§ Your instructions
For the records that follow, please set down exactly the lines between the one holding "(segments ≠ [] →" and the one holding "style_no_nl StylePresets.minimalist = true", inclusive, and only those.
# # # # #
(** C3, as the code has it. The markup written for a non-empty segment
    sequence (with single-line style strings and word texts) is a header with
    exactly two style records, named "Default" and "Highlight", followed by
    one event line per segment, in order. For the empty sequence the header
    has the single style record "Default" and is followed by the one
    placeholder event. *)
Theorem compiled_markup_structure (job_id : string) (segments : list Segment.t)
    (width height : Z) (style : StyleConfig) (fs : gmap string string) :
  style_no_nl style = true →
  Forall (λ s, segment_no_nl s = true) segments →
  ∃ text,
    (ASSRenderer.render_subtitles job_id segments width height style fs).2
      !! (ASSRenderer.render_subtitles job_id segments width height style fs).1
    = Some text
    ∧ (segments ≠ [] →
       ∃ header,
         Py.split_nl text = header ++ (ASSRenderer.dialogue_line style <$> segments)
         ∧ record_name <$> List.filter is_style_record header = ["Default"; "Highlight"]
         ∧ List.filter is_event header = []
         ∧ record_name <$> style_records text = ["Default"; "Highlight"]
         ∧ event_lines text = ASSRenderer.dialogue_line style <$> segments)
    ∧ (segments = [] →
       record_name <$> style_records text = ["Default"]
       ∧ event_lines text = [ASSRenderer.placeholder_event]).
Proof.
  intros Hstyle Hsegs. eexists. split; [apply render_subtitles_written|]. split.
  - intros Hne.
    destruct (split_nl_content style Hstyle segments width height Hne Hsegs)
      as (fsz & mb & Hsplit).
    destruct segments as [|s segs]; [done|].
    exists (header_lines fsz 20 mb style).
    unfold style_records, event_lines. rewrite Hsplit, !List.filter_app.
    rewrite header_style_records, header_no_event.
    rewrite dialogue_lines_events, dialogue_lines_no_style_record.
    by rewrite app_nil_r.
  - intros ->.
    destruct (split_nl_fallback style Hstyle width height) as (fsz & mb & Hsplit).
    unfold style_records, event_lines. rewrite Hsplit.
    by rewrite fallback_style_records, fallback_events.
Qed.

Lemma compiled_markup_structure_witness :
  style_no_nl StylePresets.minimalist = true
  ∧ Forall (λ s, segment_no_nl s = true) example_segments
  ∧ ∃ text,
      (ASSRenderer.render_subtitles "job" example_segments 1920 1080
         StylePresets.minimalist ∅).2 !! "/tmp/subtitles_job.ass" = Some text
      ∧ record_name <$> style_records text = ["Default"; "Highlight"]
      ∧ event_lines text
        = ASSRenderer.dialogue_line StylePresets.minimalist <$> example_segments.
Proof.
  assert (Forall (λ s, segment_no_nl s = true) example_segments) as Hsegs.
  { repeat constructor. }
  split; [reflexivity|]. split; [exact Hsegs|].
  destruct (compiled_markup_structure "job" example_segments 1920 1080
              StylePresets.minimalist ∅ eq_refl Hsegs) as (text & Htext & Hne & _).
  exists text. split; [exact Htext|].
  destruct Hne as (header & _ & _ & _ & Hrec & Hev); [discriminate|].
  by split.
Defined.

(** Why the style strings must be single lines: a font family with a line
    break in it adds lines that read as style records. *)
Example style_record_injected :
  record_name <$> style_records
    (ASSRenderer._generate_ass_content example_segments 1920 1080
       {| font_family := "Arial" +:+ Py.NL +:+ "Style: Extra,Arial";
          font_size_ratio := 5 # 100; font_weight := "bold";
          base_color := "&Hffffff"; highlight_color := "&H00d7ff";
          outline_color := "&H000000"; highlight_style := "color_change";
          outline_width := 2; glow_enabled := false; glow_intensity := "none";
          words_per_line := 3; position := "bottom"; alignment := 2;
          margin_ratio := 8 # 100; background_enabled := false;
          background_color := "&H80000000"; background_opacity := 80 |})
  = ["Extra"; "Default"; "Extra"; "Highlight"; "Extra"].
Proof. by vm_compute. Qed.

(** C3, as stated, fails on the empty segment sequence: the fallback file
    has one style record, not two. *)
Lemma empty_markup_has_one_style_record :
  ¬ (∀ (segments : list Segment.t) (width height : Z) (style : StyleConfig),
       style_no_nl style = true →
       Forall (λ s, segment_no_nl s = true) segments →
       ∀ text,
         (ASSRenderer.render_subtitles "job" segments width height style ∅).2
           !! "/tmp/subtitles_job.ass" = Some text →
         record_name <$> style_records text = ["Default"; "Highlight"]
         ∧ length (event_lines text) = length segments).
Proof.
  intros H.
  destruct (H [] 1920 1080 StylePresets.instagram_classic eq_refl (Forall_nil_2 _)
              (ASSRenderer._generate_empty_ass_file StylePresets.instagram_classic 1920 1080))
    as [Hrec _].
  - apply (render_subtitles_written "job" [] 1920 1080 StylePresets.instagram_classic ∅).
  - vm_compute in Hrec. discriminate Hrec.
Qed.

(** *** The fallback for an empty transcript *)

Lemma app_empty_r (s : string) : s +:+ "" = s.
Proof. induction s as [|c s IH]; [done|]. by rewrite app_String, IH. Qed.

Lemma join_cons (sep x : string) (xs : list string) :
  Py.join sep (x :: xs)
  = x +:+ match xs with [] => "" | _ => sep +:+ Py.join sep xs end.
Proof. destruct xs; [|done]. by rewrite app_empty_r. Qed.




(** *** Responsive sizes *)


Lemma styles_format_line_names :
  ASSRenderer.styles_format_line = "Format: " +:+ Py.join ", " styles_format_names.
Proof. reflexivity. Qed.




Section record_fields.

Variable font_size margin_bottom : Z.
Variable style : StyleConfig.




End record_fields.



Example font_size_720_tiktok :
  Py.int (inject_Z 720 * font_size_ratio StylePresets.tiktok_viral) = 39
  ∧ round_half_even (inject_Z 720 * font_size_ratio StylePresets.tiktok_viral) = 40
  ∧ record_field "Fontsize"
      (default_record_fields
         (Z.max (Py.int (inject_Z 720 * font_size_ratio StylePresets.tiktok_viral)) 16)
         20 50 StylePresets.tiktok_viral)
    = Some "39".
Proof. by vm_compute. Qed.

(** The same input on binary64 numbers: [720 * 0.055] is truncated to 39. *)
Example font_size_720_tiktok_binary64 :
  Binary64.responsive_size 720 (Binary64.literal (55 # 1000)) 16 = Some 39.
Proof. by vm_compute. Qed.

(** * Further properties of the code *)

(** ** The Style Model, continued *)

(** X1. Whatever the input, [convert_hex_to_ass_color] returns a string of
    eight characters that starts with ["&H"]. *)
Theorem convert_hex_shape (s : string) :
  String.length (convert_hex_to_ass_color s) = 8%nat
  ∧ Py.startswith "&H" (convert_hex_to_ass_color s) = true.
Proof.
  unfold convert_hex_to_ass_color.
  destruct (Nat.eqb_spec (String.length (strip_hash s)) 6) as [Hlen|_]; [|done].
  by destruct (string_length_6 _ Hlen) as (c1 & c2 & c3 & c4 & c5 & c6 & ->).
Qed.

(** The packed-to-hex converter on a packed colour with a tail. *)
Lemma convert_ass_body (c1 c2 c3 c4 c5 c6 : ascii) (tail : string) :
  convert_ass_to_hex_color
    ("&H" +:+ String c1 (String c2 (String c3 (String c4 (String c5 (String c6 tail))))))
  = Py.upper
      (String "#" (String c5 (String c6 (String c3 (String c4 (String c1 (String c2 ""))))))).
Proof. by destruct tail. Qed.

Lemma upper_char_hex (c : ascii) :
  is_hex_digit c = true → is_hex_digit (Py.upper_char c) = true.
Proof.
  destruct c as [[] [] [] [] [] [] [] []]; intros H; try discriminate H; reflexivity.
Qed.

(** X2. Packed to hex and back: for ["&H"], six hexadecimal digits and any
    tail, the two conversions give ["&H"] and the six digits in upper case;
    the tail is dropped. *)
Theorem packed_color_roundtrip (body tail : string) :
  hex6 body →
  convert_hex_to_ass_color (convert_ass_to_hex_color ("&H" +:+ body +:+ tail))
  = "&H" +:+ Py.upper body.
Proof.
  intros [Hlen Hhex].
  destruct (string_length_6 body Hlen) as (c1 & c2 & c3 & c4 & c5 & c6 & ->).
  change ("&H" +:+ String c1 (String c2 (String c3 (String c4 (String c5 (String c6 ""))))) +:+ tail)
    with ("&H" +:+ String c1 (String c2 (String c3 (String c4 (String c5 (String c6 tail)))))).
  rewrite convert_ass_body.
  unfold convert_hex_to_ass_color.
  change (Py.upper (String "#" ?x)) with (String "#" (Py.upper x)).
  by rewrite strip_hash_hash.
Qed.

Lemma packed_color_roundtrip_witness :
  hex6 "00d7ff"
  ∧ convert_hex_to_ass_color (convert_ass_to_hex_color "&H00d7ff80") = "&H00D7FF".
Proof.
  split; [by split|]. apply (packed_color_roundtrip "00d7ff" "80"). by split.
Defined.

(** A key is bound in a dict literal exactly when it is among its keys. *)
Lemma list_to_map_is_Some {A} (l : list (string * A)) (k : string) :
  is_Some ((list_to_map l : gmap string A) !! k) ↔ k ∈ l.*1.
Proof.
  split.
  - intros [v Hv]. apply elem_of_list_to_map_2 in Hv.
    apply list_elem_of_fmap. by exists (k, v).
  - intros Hin. destruct (list_to_map l !! k) as [v|] eqn:E; [by eexists|].
    by apply not_elem_of_list_to_map in E.
Qed.

(** X3. The three views of the preset catalogue agree: a name is listed by
    [list_presets] exactly when [get_preset]'s table has a configuration for
    it, and exactly when [get_preset_info] describes it. *)
Theorem preset_catalogue_consistent (name : string) :
  (name ∈ StylePresets.list_presets ↔ is_Some (StylePresets.presets !! name))
  ∧ (name ∈ StylePresets.list_presets ↔ is_Some (get_preset_info !! name)).
Proof.
  unfold StylePresets.presets, get_preset_info.
  rewrite !list_to_map_is_Some. done.
Qed.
# # # # #
§ Answer to the exercise
    ∧ (segments ≠ [] →
       ∃ header,
         Py.split_nl text = header ++ (ASSRenderer.dialogue_line style <$> segments)
         ∧ record_name <$> List.filter is_style_record header = ["Default"; "Highlight"]
         ∧ List.filter is_event header = []
         ∧ record_name <$> style_records text = ["Default"; "Highlight"]
         ∧ event_lines text = ASSRenderer.dialogue_line style <$> segments)
    ∧ (segments = [] →
       record_name <$> style_records text = ["Default"]
       ∧ event_lines text = [ASSRenderer.placeholder_event]).
Proof.
  intros Hstyle Hsegs. eexists. split; [apply render_subtitles_written|]. split.
  - intros Hne.
    destruct (split_nl_content style Hstyle segments width height Hne Hsegs)
      as (fsz & mb & Hsplit).
    destruct segments as [|s segs]; [done|].
    exists (header_lines fsz 20 mb style).
    unfold style_records, event_lines. rewrite Hsplit, !List.filter_app.
    rewrite header_style_records, header_no_event.
    rewrite dialogue_lines_events, dialogue_lines_no_style_record.
    by rewrite app_nil_r.
  - intros ->.
    destruct (split_nl_fallback style Hstyle width height) as (fsz & mb & Hsplit).
    unfold style_records, event_lines. rewrite Hsplit.
    by rewrite fallback_style_records, fallback_events.
Qed.

Lemma compiled_markup_structure_witness :
  style_no_nl StylePresets.minimalist = true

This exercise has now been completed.